Amazon Scraper

For taking a look at Amazon’s robots.txt visit here.

With AmazonScraper you can scrape data about almost all the products available on Amazon and track some of the products that you are planning to buy.

Creating an AmazonScraper Object

First of all we will import the AmazonScraper class from the relative file:

from scrapista.amazon import AmazonScraper

While creating an instance you can pass in amazon.de or amazon.fr for the base_url argument, but the default is amazon.com. The other arguments you can change is headers and params. Unless you have specific ones you want to pass in you would mostly use the default ones for both of these optional arguments.
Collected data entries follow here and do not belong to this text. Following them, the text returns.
(** * FIRST and FOLLOW sets of a context-free grammar

    Shallow embedding of [Grammar::first] and [Grammar::follow]
    (Grammar.h, Grammar.cpp) and the properties of their results, and of
    the stream operators of Grammar.cpp and quoted.h.

    The C++ functions recurse without memoisation, so they need not return.
    Every recursive function of the embedding therefore takes a [fuel]
    argument, the call depth still available: a call made with no fuel left
    yields [None], and a caller that receives [None] yields [None].  "The
    call returns the set [F]" is [exists fuel, f fuel ... = Some F]; "the
    call recurses without bound" is [forall fuel, f fuel ... = None]. *)

From stdpp Require Import base option list sets gmap strings.
From stdpp Require Import sorting.
From Stdlib Require Import Ascii.

Open Scope string_scope.
Open Scope nat_scope.

(** ** Data model (Grammar.h) *)

(** [typedef std::string symbol] *)
Abbreviation symbol := string (only parsing).
(** [typedef std::set<symbol> symbol_set] *)
Abbreviation symbol_set := (gset string) (only parsing).
(** [typedef std::vector<symbol> symbol_sequence] *)
Abbreviation symbol_sequence := (list string) (only parsing).
(** [typedef std::pair<symbol, symbol_sequence> rule] *)
Abbreviation rule := (string * list string)%type (only parsing).

(** [typedef std::set<rule> rule_set].  The code only ever walks the rule set
    with a range-for, so it is kept as the list of its elements in iteration
    order (increasing for the lexicographic order on pairs). *)
Abbreviation rule_set := (list (string * list string)) (only parsing).

(** The grammar components. *)
Record Grammar := mkGrammar {
  non_terminals : symbol_set;
  terminals : symbol_set;
  rules : rule_set;
  start : symbol
}.

(** [symbol{}], the empty string, stands for the empty derivation. *)
Definition epsilon : symbol := "".

Definition has_terminal (g : Grammar) (s : symbol) : bool :=
  bool_decide (s ∈ terminals g).

Definition has_non_terminal (g : Grammar) (s : symbol) : bool :=
  bool_decide (s ∈ non_terminals g).

(** [had = (set.erase(symbol{}) == 1)]: the set without the empty symbol, and
    whether the empty symbol was in it. *)
Definition erase_epsilon (s : symbol_set) : symbol_set * bool :=
  (s ∖ {[epsilon]}, bool_decide (epsilon ∈ s)).

(** ** [Grammar::first] *)

Section first_loops.
(** The recursive call [first_single(...)] available to the loops. *)
Variable rec : symbol -> option symbol_set.

(** Inner loop of [first_single] (Grammar.cpp:45-65) over the body of one
    rule, threading [first_set].  The boolean tells whether the iterator
    reached [r.second.end()]. *)
Fixpoint scan_body (sym : symbol) (body : symbol_sequence)
    (first_set : symbol_set) : option (symbol_set * bool) :=
  match body with
  | [] => Some (first_set, true)
  | b :: rest =>
      if decide (b = sym) then scan_body sym rest first_set
      else
        match rec b with
        | None => None
        | Some sub_first_set =>
            let '(sub, had_empty_string) := erase_epsilon sub_first_set in
            let first_set' := first_set ∪ sub in
            if had_empty_string then scan_body sym rest first_set'
            else Some (first_set', false)
        end
  end.

(** Outer loop of [first_single] (Grammar.cpp:38-70) over the rules. *)
Fixpoint scan_rules (sym : symbol) (rs : list rule)
    (first_set : symbol_set) : option symbol_set :=
  match rs with
  | [] => Some first_set
  | r :: rs' =>
      if decide (r.1 = sym) then
        match scan_body sym r.2 first_set with
        | None => None
        | Some (first_set', at_end) =>
            scan_rules sym rs'
              (if at_end then first_set' ∪ {[epsilon]} else first_set')
        end
      else scan_rules sym rs' first_set
  end.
So, let’s leave everything as default and create an AmazonScraper instance:

azs = AmazonScraper()

print(dir(azs))
# ['__class__', '__delattr__', ... 'async_scrape_keywords', 'async_track_items',
# 'base_url', 'headers', 'params', 'scrape_keyword', 'scrape_keywords',
# 'track_item', 'track_items', 'tracked']

scrape_keyword

With the helps of scrape_keyword method you can pass a keyword or an object name as an argument and get data about the market in Amazon. For example let’s search for computers in amazon.com:

keyword = "computer"
computers_data = azs.scrape_keyword(keyword)
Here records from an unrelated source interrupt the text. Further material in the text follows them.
(** [setup(q)] of each stage: the value returned ([NoQueue] where the
    method has no [return]), the stage afterwards, and the next free queue
    number. *)
Fixpoint setup (s : stage) (q : queue) (next : nat) {struct s}
  : queue * stage * nat :=
  match s with
  | SimpleStage name input _ =>
    let '(i, n) := SimpleStage_setup input next in
    (i, SimpleStage name i q, n)
  | Sequence stages _ _ =>
    let '(q', stages', n) := setup_reversed setup stages q next in
    (NoQueue, Sequence stages' q' q, n)
  | Fanin stages _ =>
    let '(_, stages', n) := setup_each setup stages q next in
    (NoQueue, Fanin stages' q, n)
  | Fanout stages _ _ =>
    let '(qs, stages', n) := setup_each setup stages q next in
    (BroadcastQueue qs, Fanout stages' (BroadcastQueue qs) q, n)
  | Switch cases input _ =>
    let '(cases', n) := setup_cases setup cases q next in
    let '(i, n') := SimpleStage_setup input n in
    (i, Switch cases' i q, n')
  | If c branch input _ =>
    let '(_, branch', n) := setup branch q next in
    let '(i, n') := SimpleStage_setup input n in
    (i, If c branch' i q, n')
  end.

(** ** [Switch] and [If]: configuration *)

(** The argument of [case(...)] and of [If(...)]: a callable or a string of
    Python code. *)
Inductive condition_arg :=
| Callable (f : condition)
| Source (source : string).

(** [lambda ev: eval(code, {}, ev)]. *)
Definition eval_condition (c : code) : condition :=
  fun ev => fun st => (eval c (event_at st (d ev)), st).

(** [if isinstance(condition, str): ...] at the head of [Switch.__call__]
    and of [If.__init__]. *)
Definition compile_condition (c : condition_arg) : result condition :=
  match c with
  | Callable f => Ok f
  | Source source => c <- compile source ;; Ok (eval_condition c)
  end.

(** [Switch.__call__]: a new [Sequence] is appended to [self.cases] with
    the condition; the stages created inside the [with] block, [body],
    become its children. *)
Definition Switch___call__ (cases : list (condition * stage))
    (cond : condition_arg) (body : list stage) : result (list (condition * stage)) :=
  c <- compile_condition cond ;;
  Ok (cases ++ [(c, Sequence body NoQueue NoQueue)]).

(** [lambda x: True]. *)
Definition always : condition := fun _ => mret (VBool true).

(** [Switch.default]: [self(lambda x: True)]. *)
Definition Switch_default (cases : list (condition * stage)) (body : list stage)
  : result (list (condition * stage)) :=
  Switch___call__ cases (Callable always) body.

(** The blocks written inside [with Switch() as case:], in textual order. *)
Inductive clause :=
| Case (cond : condition_arg) (body : list stage)
| Default (body : list stage).

Fixpoint Switch_clauses (cases : list (condition * stage)) (cl : list clause)
  : result (list (condition * stage)) :=
  match cl with
  | [] => Ok cases
  | Case cond body :: cl' =>
    cases' <- Switch___call__ cases cond body ;; Switch_clauses cases' cl'
  | Default body :: cl' =>
    cases' <- Switch_default cases body ;; Switch_clauses cases' cl'
  end.

(** [Switch()] followed by its clauses. *)
Definition Switch_build (cl : list clause) : result stage :=
  cases <- Switch_clauses [] cl ;; Ok (Switch cases NoQueue NoQueue).

(** [If(condition)] followed by its block. *)
Definition If_build (cond : condition_arg) (body : list stage) : result stage :=
  c <- compile_condition cond ;;
  Ok (If c (Sequence body NoQueue NoQueue) NoQueue NoQueue).

Definition is_Default (c : clause) : bool :=
  match c with Default _ => true | Case _ _ => false end.

(** A default clause that is followed by another clause. *)
Fixpoint default_not_last (cl : list clause) : bool :=
  match cl with
  | [] => false
  | c :: cl' =>
    (is_Default c && match cl' with [] => false | _ => true end)
    || default_not_last cl'
  end.

(** ** [Switch.process] and [If.process] *)

Fixpoint Switch_process (cases : list (condition * stage)) (event : nat) : M bool :=
  match cases with
  | [] => mret true
  | (case, br) :: rest =>
    do v <- case (Proxy event) ;
    if truthy v
    then do _ <- put (input_of br) event ; mret false
    else Switch_process rest event
  end.

Definition If_process (cond : condition) (branch : stage) (event : nat) : M bool :=
  do v <- cond (Proxy event) ;
  if truthy v
  then do _ <- put (input_of branch) event ; mret false
  else mret true.

(** Every case of [cases] is evaluated in order on the view of [event] and
    yields a false value, taking the state from [st] to [st']. *)
Inductive falls_through (event : nat)
  : list (condition * stage) -> state -> state -> Prop :=
| falls_nil st : falls_through event [] st st
| falls_cons c br rest st st1 st2 v :
    c (Proxy event) st = (Ok v, st1) ->
    truthy v = false ->
    falls_through event rest st1 st2 ->
    falls_through event ((c, br) :: rest) st st2.

(** A condition that has no effect on the state. *)
Definition read_only (c : condition) : Prop :=
  forall ev st, (c ev st).2 = st.

(** ** Conditions written as lambdas *)

Definition int_of_bool (b : bool) : Z := if b then 1%Z else 0%Z.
print(len(computers_data))
# 46

# taking a look at the first product
print(computers_data[0])
# {'name': 'Goodtico Mini PC Intel i7 10510U Windows 10 Pro/Support Windows 11,
# Mini Gaming Computer, 16GB DDR4 RAM(Max 64GB), 512G NVME SSD, Support 2.5inch HDD/
# SSD USB×6, 2.4G/5.0G WiFi 6, BT 5.0', 'price($)': 719.0, 'stars(5)': 5.0, 'url': ,
# 'https://www.amazon.com/gp/slredirect/picassoRedirect.html/
# ref=pa_sp_atf_aps_sr_pg1_1?ie=UTF8&adId=A0739476GIXAIXHLY0I0&
#url=%2FGoodtico-Windows-Support-Computer-2-5inch%2Fdp%2FB0918MVYBC%2Fref%3Dsr_1_1_s
#spa%3Fcurrency%3DUSD%26dchild%3D1%26keywords%3Dcomputer%26qid%3D1627236115%26sr%3D8
# -1-spons%26psc%3D1&qualifier=1627236115&id=6408420411097718&widgetName=sp_atf',
# 'img_src': 'https://m.media-amazon.com/images/I/61V1L10X16L._AC_UY218_.jpg'}

scrape_keywords

This method is almost identical to the previous scrape_keyword method. The only difference is that this method expects a list of keywords as a first argument. Therefore, this method makes multiple requests to different pages and it takes quite some time to make all these requests synchronously. Let’s take a look at an example:

import time

start = time.time()
keywords = ["pen","chair","towel"]

object_data = azs.scrape_keywords(keywords)

print(len(object_data))
# 169

print(time.time() - start)
# 7.088 seconds

async_scrape_keywords

As it is discussed above, making all the requests for different objects synchronously takes a lot of time. Making these requests asynchronously is the solution presented in scrapista:

import time

start = time.time()
keywords = ["pen","chair","towel"]

object_data = azs.async_scrape_keywords(keywords)

print(len(object_data))
# 169

print(time.time() - start)
# 4.166 seconds

We can see a noticable amount of time reducement. If we had a bigger scale in terms of the length of the list. We could have even reduce the time enourmously.

track_item

With the AmazonScraper instance you can select particular products that you want to buy in the near future and add them into your tracked items list. This method expects the URL of the item you want to track:

azs.track_item("https://www.amazon.com/AmazonBasics-Nylon-Braided-Lightning-Cable/dp/B082T6GVKJ/")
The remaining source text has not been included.